ENTRIES SHOWN section start

(** X23: [reorderWidgets] with two indices inside the list moves the
    element at the first index to the second: the list keeps its length,
    the moved element is at the target, the other elements keep their
    order, and every element has its index as position. *)
Theorem reorder_moves_one_widget {A : Type} (from to : nat)
  (ws : list (Entry (A:=A))) w :
  ws !! from = Some w -> (to < length ws)%nat ->
  let ws' := reorderWidgets (Z.of_nat from) (Z.of_nat to) ws in
  length ws' = length ws
  /\ (forall i e, ws' !! i = Some e -> position_of e = i)
  /\ content <$> ws' !! to = Some (content w)
  /\ content <$> delete to ws' = content <$> delete from ws
  /\ content <$> ws' ≡ₚ content <$> ws.
Proof.
  intros Hw Hto. cbv zeta. unfold reorderWidgets. cbv zeta.
  pose proof (lookup_lt_Some _ _ _ Hw) as Hfrom.
  rewrite (relative_in_range (length ws) from) by lia. rewrite Hw.
  assert (Hld : length (delete from ws) = (length ws - 1)%nat).
  { rewrite length_delete; [done|by eexists]. }
  rewrite (relative_in_range _ to) by lia.
  set (rest := delete from ws) in *.
  assert (Hlt : length (take to (Some <$> rest)) = to).
  { rewrite length_take, length_fmap. lia. }
  assert (Hcontent :
    content <$> reindex (take to (Some <$> rest) ++ Some w :: drop to (Some <$> rest))
    = take to (content <$> rest) ++ content w :: drop to (content <$> rest)).
  { rewrite reindex_content, fmap_app, fmap_cons, fmap_take, fmap_drop,
      <- list_fmap_compose. done. }
  split; [|split; [|split; [|split]]].
  - rewrite length_reindex, length_app. cbn [length].
    rewrite Hlt, length_drop, length_fmap. lia.
  - intros i e. apply reindex_lookup.
  - rewrite <- list_lookup_fmap, Hcontent.
    rewrite list_lookup_middle; [done|].
    rewrite length_take, length_fmap. lia.
  - rewrite (list_fmap_delete content), Hcontent.
    rewrite delete_at_middle; [|rewrite length_take, length_fmap; lia].
    by rewrite take_drop.
  - rewrite Hcontent. rewrite <- Permutation_middle, take_drop.
    subst rest.
    rewrite (delete_Permutation (content <$> ws) from (content w))
      by (by rewrite list_lookup_fmap, Hw).
    by rewrite list_fmap_delete.
Qed.

Lemma reorder_moves_one_widget_witness :
  let ws' := reorderWidgets 0 2 three_widgets in
  length ws' = length three_widgets
  /\ (forall i e, ws' !! i = Some e -> position_of e = i)
  /\ content <$> ws' !! 2%nat = Some (content (Widget "a" 0 10%nat))
  /\ content <$> delete 2%nat ws' = content <$> delete 0%nat three_widgets
  /\ content <$> ws' ≡ₚ content <$> three_widgets.
Proof.
  apply (reorder_moves_one_widget 0 2 three_widgets (Widget "a" 0 10%nat)).
  - reflexivity.
  - cbn. lia.
Defined.

(** X24: a widget dropped on no other widget goes to the place before
    the last: [handleDragEnd] calls [reorderWidgets] with the index -1,
    which takes the widget out and puts it back before the last of the
    others.  A widget that is the second-to-last already is thus left
    where it is. *)
Theorem drop_outside_moves_before_last {A : Type} active (i : nat)
  (ws : list (Entry (A:=A))) :
  Forall (fun e => id_of e <> None) ws ->
  findIndex (Some active) ws = Z.of_nat i ->
  (2 <= length ws)%nat ->
  let ws' := handleDragEnd active None ws in
  exists w, ws !! i = Some w /\ id_of w = Some active
    /\ length ws' = length ws
    /\ content <$> ws' !! (length ws - 2)%nat = Some (content w)
    /\ content <$> delete (length ws - 2)%nat ws' = content <$> delete i ws
    /\ (i = (length ws - 2)%nat -> content <$> ws' = content <$> ws).
Proof.
  intros Hreal Hi Hlen. cbv zeta.
  destruct (findIndex_found _ _ _ Hi) as (w & Hw & Hid).
  exists w. split; [done|]. split; [done|].
  unfold handleDragEnd. destruct (decide (Some active <> None)) as [_|Hn];
    [|by destruct Hn].
  rewrite Hi, (findIndex_absent None ws Hreal).
  pose proof (lookup_lt_Some _ _ _ Hw) as Hfrom.
  unfold reorderWidgets. cbv zeta.
  rewrite (relative_in_range (length ws) i) by lia. rewrite Hw.
  assert (Hld : length (delete i ws) = (length ws - 1)%nat).
  { rewrite length_delete; [done|by eexists]. }
  assert (Hrel : relative (length (delete i ws)) (-1) = (length ws - 2)%nat).
  { unfold relative. rewrite Hld. cbn. lia. }
  rewrite Hrel.
  set (rest := delete i ws) in *. set (to := (length ws - 2)%nat).
  assert (Hcontent :
    content <$> reindex (take to (Some <$> rest) ++ Some w :: drop to (Some <$> rest))
    = take to (content <$> rest) ++ content w :: drop to (content <$> rest)).
  { rewrite reindex_content, fmap_app, fmap_cons, fmap_take, fmap_drop,
      <- list_fmap_compose. done. }
  assert (Hlt : length (take to (content <$> rest)) = to).
  { rewrite length_take, length_fmap. lia. }
  split; [|split; [|split]].
  - rewrite length_reindex, length_app. cbn [length].
    rewrite length_take, length_drop, !length_fmap. lia.
  - rewrite <- list_lookup_fmap, Hcontent. by rewrite list_lookup_middle.
  - rewrite (list_fmap_delete content), Hcontent.
    rewrite delete_at_middle by done. by rewrite take_drop.
  - intros Hto. rewrite Hcontent. subst rest. rewrite list_fmap_delete.
    rewrite <- Hto.
    assert (Hl : length (take i (content <$> ws)) = i).
    { rewrite length_take, length_fmap. lia. }
    rewrite delete_take_drop.
    rewrite take_app_length' by done. rewrite drop_app_length' by done.
    apply take_drop_middle. by rewrite list_lookup_fmap, Hw.
Qed.

Lemma drop_outside_moves_before_last_witness :
  exists w, three_widgets !! 1%nat = Some w /\ id_of w = Some "b"
    /\ length (handleDragEnd "b" None three_widgets) = length three_widgets
    /\ content <$> handleDragEnd "b" None three_widgets !! 1%nat = Some (content w)
    /\ content <$> delete 1%nat (handleDragEnd "b" None three_widgets)
       = content <$> delete 1%nat three_widgets
    /\ (1%nat = 1%nat ->
        content <$> handleDragEnd "b" None three_widgets
        = content <$> three_widgets).
Proof.
  apply (drop_outside_moves_before_last "b" 1 three_widgets).
  - repeat constructor; discriminate.
  - reflexivity.
  - cbn. lia.
Defined.

(** The first of three widgets dropped on no widget, the second dropped
    on no widget, the first dropped on the third, and an index behind the
    list. *)
Example reorder_of_three_widgets :
  handleDragEnd "a" None three_widgets
  = [Widget "b" 0 20%nat; Widget "a" 1 10%nat; Widget "c" 2 30%nat]
  /\ handleDragEnd "b" None three_widgets = three_widgets
  /\ handleDragEnd "a" (Some "c") three_widgets
     = [Widget "b" 0 20%nat; Widget "c" 1 30%nat; Widget "a" 2 10%nat]
  /\ reorderWidgets 3 0 three_widgets
     = [PositionOnly 0; Widget "a" 1 10%nat; Widget "b" 2 20%nat;
        Widget "c" 3 30%nat].
Proof. by vm_compute. Qed.
(** * secure_probe.go: wallet anomaly probe over JSON-RPC

    A shallow embedding of [src/secure_probe.go] and the properties of its
    numeric codec ([hexToBig], [weiToEth]), of its remote-call wrapper
    ([call]) and of the scoring heuristics evaluated by [main].

    Conventions.
    - Go [string] and [json.RawMessage] values are byte sequences; both are
      modelled by [string] (a list of 8-bit [ascii] characters).  A nil
      slice and an empty slice are both the empty string: the program only
      takes their length and slices them.
    - [*big.Int] is [Z].
    - Go [int] (64 bits on the platforms the program targets) is a [Z] with
      the wrap-around of its addition written out ([int_add]).
    - The remote endpoint is a state-passing oracle: a section variable
      [post] answers every HTTP exchange and returns the next state of the
      world.  Panics and [os.Exit] are outcomes of the run. *)

From Stdlib Require Import ZArith List String Ascii Bool Lia.
Import ListNotations.
Local Open Scope string_scope.
Local Open Scope Z_scope.

(* ===================================================================== *)
(** ** Package [strings] *)
(* ===================================================================== *)

Module Strings.

(** [strings.HasPrefix(s, prefix)] *)
Fixpoint HasPrefix (s prefix : string) {struct prefix} : bool :=
  match prefix, s with
  | EmptyString, _ => true
  | String p prefix', String c s' => Ascii.eqb c p && HasPrefix s' prefix'
  | String _ _, EmptyString => false
  end.

(** [s[n:]] for [n <= len(s)] *)
Fixpoint drop (n : nat) (s : string) : string :=
  match n, s with
  | O, _ => s
  | S n', String _ s' => drop n' s'
  | S _, EmptyString => EmptyString
  end.

(** [strings.TrimPrefix(s, prefix)]: [s] without the leading [prefix],
    or [s] itself when it does not start with it. *)
Definition TrimPrefix (s prefix : string) : string :=
  if HasPrefix s prefix then drop (String.length prefix) s else s.

(** [len(s)] as an integer. *)
Definition len (s : string) : Z := Z.of_nat (String.length s).

End Strings.

(* ===================================================================== *)
(** ** Package [math/big]: the operations the program calls *)
(* ===================================================================== *)

Module Big.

ENTRIES SHOWN section end

> _AIM OF THE TASK_: Give the exact lines, and only those, from the line containing "HasPrefix s' prefix'" through the line containing "Definition TrimPrefix (s" in the entries above.

> _ANSWER FOR THE TASK_:
  | String p prefix', String c s' => Ascii.eqb c p && HasPrefix s' prefix'
  | String _ _, EmptyString => false
  end.

(** [s[n:]] for [n <= len(s)] *)
Fixpoint drop (n : nat) (s : string) : string :=
  match n, s with
  | O, _ => s
  | S n', String _ s' => drop n' s'
  | S _, EmptyString => EmptyString
  end.

(** [strings.TrimPrefix(s, prefix)]: [s] without the leading [prefix],
    or [s] itself when it does not start with it. *)
Definition TrimPrefix (s prefix : string) : string :=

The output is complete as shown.